What in the world was going on here? Cautiously. I tried to read his face, but he was just looking at me, like he waiting for me to talk. “Okay,” I said, thinking I had let my imagination roll me right into a gutter. Maybe I had made this whole thing up, and the guy just wanted a book.

We walked to the section marked Adult Fiction. We stood there side by side, staring at the books. “I really like Cormac McCarthy,” I said. “He wrote a lot of cool stuff about Appalachia, and some that take place in Texas. And I love Barb-Oh, excuse me!” Rafe’s arm gently guided me into the bookcase as someone passed through the aisle. “Barbara Kingsolver,” I finished.

“Maybe I’d enjoy some……uh……classics,” Rafe said. “That’s them, over there in the corner. Right?”

He put his fingertips in the small of my back, and lightly pushed me in that direction. I believe I started swooning.

When we reached the corner, he guided me in between two bookcases. The aisle was empty. He turned my shoulders so that I faced the shelf, and I found myself staring at the spine of Charles Dickens’ Great Expectations.

I could feel Rafe’s breath in my hair, and his fingertips moved to the sides of my waist.

“Do you see,” he whispered, “something I might like?”

His fingers found the hem of my t-shirt, and then my bare skin. God, I wanted to turn around, but I was frozen, or more accurately, melting, and thought that if I moved I would land in a puddle at his feet, or perhaps wake up from the best fucking dream I’d had in a long time.

He pushed himself against my back, just so I could feel his chest against my shoulder blades, then maneuvered himself so that he stood between me and Dickens. Before I could ask him to stop – would I have asked him to stop? – his tongue was in my mouth and he tasted like butterscotch candy. His fingers wandered over my back and sides, wandering upwards toward my breasts but stopping short of them.
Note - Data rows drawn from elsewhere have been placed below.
(** What a returned construction built. *)
Lemma init_returned (cfg : config) (s0 : store) (w0 : world) :
  __init__ cfg s0 = Returned w0 ->
  exists x y a b master mcts,
    float_mul_int (cfg_mcts_start_step_frac cfg) (cfg_num_iterations cfg)
    = Returned x
    /\ int_of_float x = Returned a
    /\ float_mul_int (cfg_mcts_end_step_frac cfg) (cfg_num_iterations cfg)
       = Returned y
    /\ int_of_float y = Returned b
    /\ self w0
       = Obj (cfg_len_segment cfg) 0 a b (cfg_mcts_enable cfg) false
             (cfg_mcts_collect_data_freq cfg) (cfg_checkpoint_dir cfg) true
             (clear_attrs policy_attrs (clear_attrs episode_attrs ∅))
             master mcts
    /\ calls w0 = [].
Proof.
  unfold __init__, mbind, outcome_bind, mret, outcome_ret.
  destruct (float_mul_int (cfg_mcts_start_step_frac cfg) _) as [x|] eqn:Hx;
    [|discriminate].
  destruct (int_of_float x) as [a|] eqn:Ha; [|discriminate].
  destruct (float_mul_int (cfg_mcts_end_step_frac cfg) _) as [y|] eqn:Hy;
    [|discriminate].
  destruct (int_of_float y) as [b|] eqn:Hb; [|discriminate].
  destruct (MCTSEnv_new (game_args_of cfg) s0) as [[s1 master]|];
    [|discriminate].
  destruct (if cfg_update_rms cfg then _ else _) as [s2|]; [|discriminate].
  destruct (MCTSEnv_new (game_args_of cfg) s2) as [[s3 g]|]; [|discriminate].
  destruct (prepare_mcts_player s3 g) as [s4 mcts].
  intros [= <-]. exists x, y, a, b, master, mcts.
  repeat split; first [assumption | reflexivity].
Qed.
I thought that I had never loved butterscotch so much in my life.

I seriously thought I might faint. I thought I suddenly knew what heroin was like. If Rafe had ripped my clothes off and screwed the Dickens right out of me, I’m not sure I would have objected. But he didn’t. He finished the kiss, bit my neck hard enough that I flinched, moaned slightly and whispered, “That was fun.” Then he left.

I almost fell to the floor. But I managed to lower myself to the ground and I sat. I grabbed a book and put it in my lap in case someone passed. What. The. Fuck, I thought. What the fuck was that. What the fuck am I doing. And when the fuck can I do it again.

###

My husband worked late that night. Lucky for me. I took a Benadryl so I could fall asleep early and not have to see him. I thought maybe a night’s sleep would ease the guilt. If it didn’t, I could go to confession. I wasn’t actually a practicing Catholic anymore, but I wouldn’t mind re-dedicating myself for a week or two if it would gain me absolution.
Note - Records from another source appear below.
(** The query group (after [?], up to [#]) and the fragment group (after
    [#], to the end). *)
Definition uri_query_fragment (s : string) : option string * option string :=
  match s with
  | String "?" r => let '(q, f) := break_at (Ascii.eqb "#") r in (Some q, option_map tail (nonempty f))
  | String "#" r => (None, Some r)
  | _ => (None, None)
  end.

(** [REG_NAME_PAT = (?:[^\[\]%:/?#]|%[a-fA-F0-9]{2})*]. *)
Fixpoint reg_name (h : string) : bool :=
  match h with
  | EmptyString => true
  | String c r =>
      if Ascii.eqb c "%" then
        match r with
        | String a (String b r') => is_hex a && is_hex b && reg_name r'
        | _ => false
        end
      else negb (in_chars c "[]:/?#") && reg_name r
  end.

Fixpoint strip_zeros (s : string) : string :=
  match s with String "0" r => strip_zeros r | _ => s end.

Fixpoint drop_last_nl (s : string) : string :=
  match s with
  | EmptyString => EmptyString
  | String c EmptyString => if Ascii.eqb c "010" then EmptyString else s
  | String c r => String c (drop_last_nl r)
  end.

Fixpoint digits_val (s : string) (acc : Z) : Z :=
  match s with
  | EmptyString => acc
  | String c r => digits_val r (10 * acc + Z.of_nat (nat_of_ascii c - 48))
  end.

(** The port group [:0*?(|0|[1-9][0-9]{0,4})] before [$] (which also
    matches before a final newline): [None] for no match, [Some None]
    for an empty port. *)
Definition port_group (p : string) : option (option string) :=
  let p := drop_last_nl p in
  if negb (forall_chars is_digit p) then None
  else if String.eqb p "" then Some None
  else let q := strip_zeros p in
       if String.eqb q "" then Some (Some "0")
       else if Nat.leb (String.length q) 5 then Some (Some q) else None.

(** [_HOST_PORT_RE.match(host_port).groups()]. *)
Definition host_port (hp : string) : option (string * option string) :=
  let '(h, rest) := break_at (Ascii.eqb ":") hp in
  if negb (reg_name h) then None
  else match rest with
       | EmptyString => Some (h, None)
       | String _ p => option_map (fun port => (h, port)) (port_group p)
       end.

(** [authority.rpartition("@")]. *)
Definition rpartition_at (a : string) : string * string :=
  match split_last "@" a with Some (x, y) => (x, tail y) | None => ("", a) end.

Definition parse_url (url : string) : py_exc + url3 :=
  if String.eqb url "" then inr (mk_url3 None None None None None None None) else
  let u := if scheme_re url then url else "//" ++ url in
  let '(scheme, r1) := uri_scheme u in
  let '(authority, r2) := uri_authority r1 in
  let '(path, r3) := break_at (fun c => Ascii.eqb c "?" || Ascii.eqb c "#") r2 in
  let '(query, fragment) := uri_query_fragment r3 in
  let normalize := match scheme with
                   | None => true
                   | Some s => String.eqb (lower s) "http" || String.eqb (lower s) "https"
                   end in
  let scheme := option_map lower scheme in
  let ahp := match authority with
             | Some a =>
                 if String.eqb a "" then Some (None, None, None) else
                 let '(auth, hp) := rpartition_at a in
                 option_map (fun '(h, port) => (nonempty auth, Some h, port)) (host_port hp)
             | None => Some (None, None, None)
             end in
  match ahp with
  | None => inl (InvalidURL url)
  | Some (auth, host, port) =>
      let port := option_map (fun p => digits_val p 0) port in
      if match port with Some z => Z.ltb 65535 z | None => false end then inl (InvalidURL url) else
      let enc := fun allowed (o : option string) =>
                   match o with
                   | Some s => if normalize && negb (String.eqb s "") then Some (encode_invalid_chars allowed s) else o
                   | None => None
                   end in
      let host := match host with
                  | Some h => if normalize && negb (String.eqb h "") then Some (lower h) else host
                  | None => None
                  end in
      let path := if normalize && negb (String.eqb path "")
                  then encode_invalid_chars path_char (remove_path_dot_segments path) else path in
      let path := if String.eqb path "" then
                    match query, fragment with None, None => None | _, _ => Some "" end
                  else Some path in
      inr (mk_url3 scheme (enc userinfo_char auth) host port path
                   (enc query_char query) (enc query_char fragment))
  end.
Mark and I had been married a decade. On a scale of one to 10, I’d call our marriage an eight. He was my best friend, my rock, the father of my kids. And he was a decent-looking guy, like a heavyset David Letterman. Well, maybe he was more unique-looking than handsome. But I liked it! What did it matter that he had a little paunch? And a little bulbous growth on his face that needed to be removed? And hair growing out of his ears? I didn’t care about those things. Okay, I cared a little bit. Why was it so difficult for him to try to make himself reasonably presentable? How hard could it be to stay properly groomed?

Also, Mark worked as the director of the state’s Department of Sanitation, and I could always smell when he’d been working in the field. He’d shower when he got home, but not until after having a drink, a snack, checking sports scores – not until after he’d spread the odor all over the damn house. Then he left his clothes in a pile on the bathroom floor.

Mark was a very good provider. God, that sounds so suburban, like, Oh, and we have Family Game Nights, and love to grill out with friends! But that was us, really, all practical clothes and organic milk and watching The Daily Show every night. Not in the beginning, though. Mark and I had met at a friend’s wedding. He had been banging one of the bridesmaids, but she got so drunk that she spent most of the reception puking in the bathroom. I wasn’t that drunk, but I was drunk enough to make out with Mark when we danced to the band’s half-ass version of Careless Whisper.

Mark was a bartender back then, and I was a docent at a historic Haunted House that supposedly hosted the ghost of a paralyzed widow who had been murdered by the milk man. My tours didn’t start until 11 pm, and Mark worked at the bar where I liked to get a buzz before scaring the crap out of tourists with well-placed sound machines (Can you hear her wheelchair squeaking?) and flashes of light from my cell phone (There’s an app for that!)

Most of our early years were fueled by alcohol-infused lust, and the fact that Mark rode a Harley. But our togetherness turned into habit, and when Mark proposed to me one night while we waited in line to use the Port-O-Lets at a spring music festival, it seemed like a logical step.

When I got pregnant, he took a job working for the government, and eventually moved into management. He supported me when I decided to stay home with the kids, and when started writing again. “Who knows? Maybe you’re the next Danielle Steele,” he said. Which almost made me puke.

Somewhere along the way, he had morphed from cool dude Mark, who loved his motorcycle and having drunken midnight sex in the Baptist church parking lot, into beleaguered, predictable Mark who left his dental floss on the kitchen counter and couldn’t live without Q-tips.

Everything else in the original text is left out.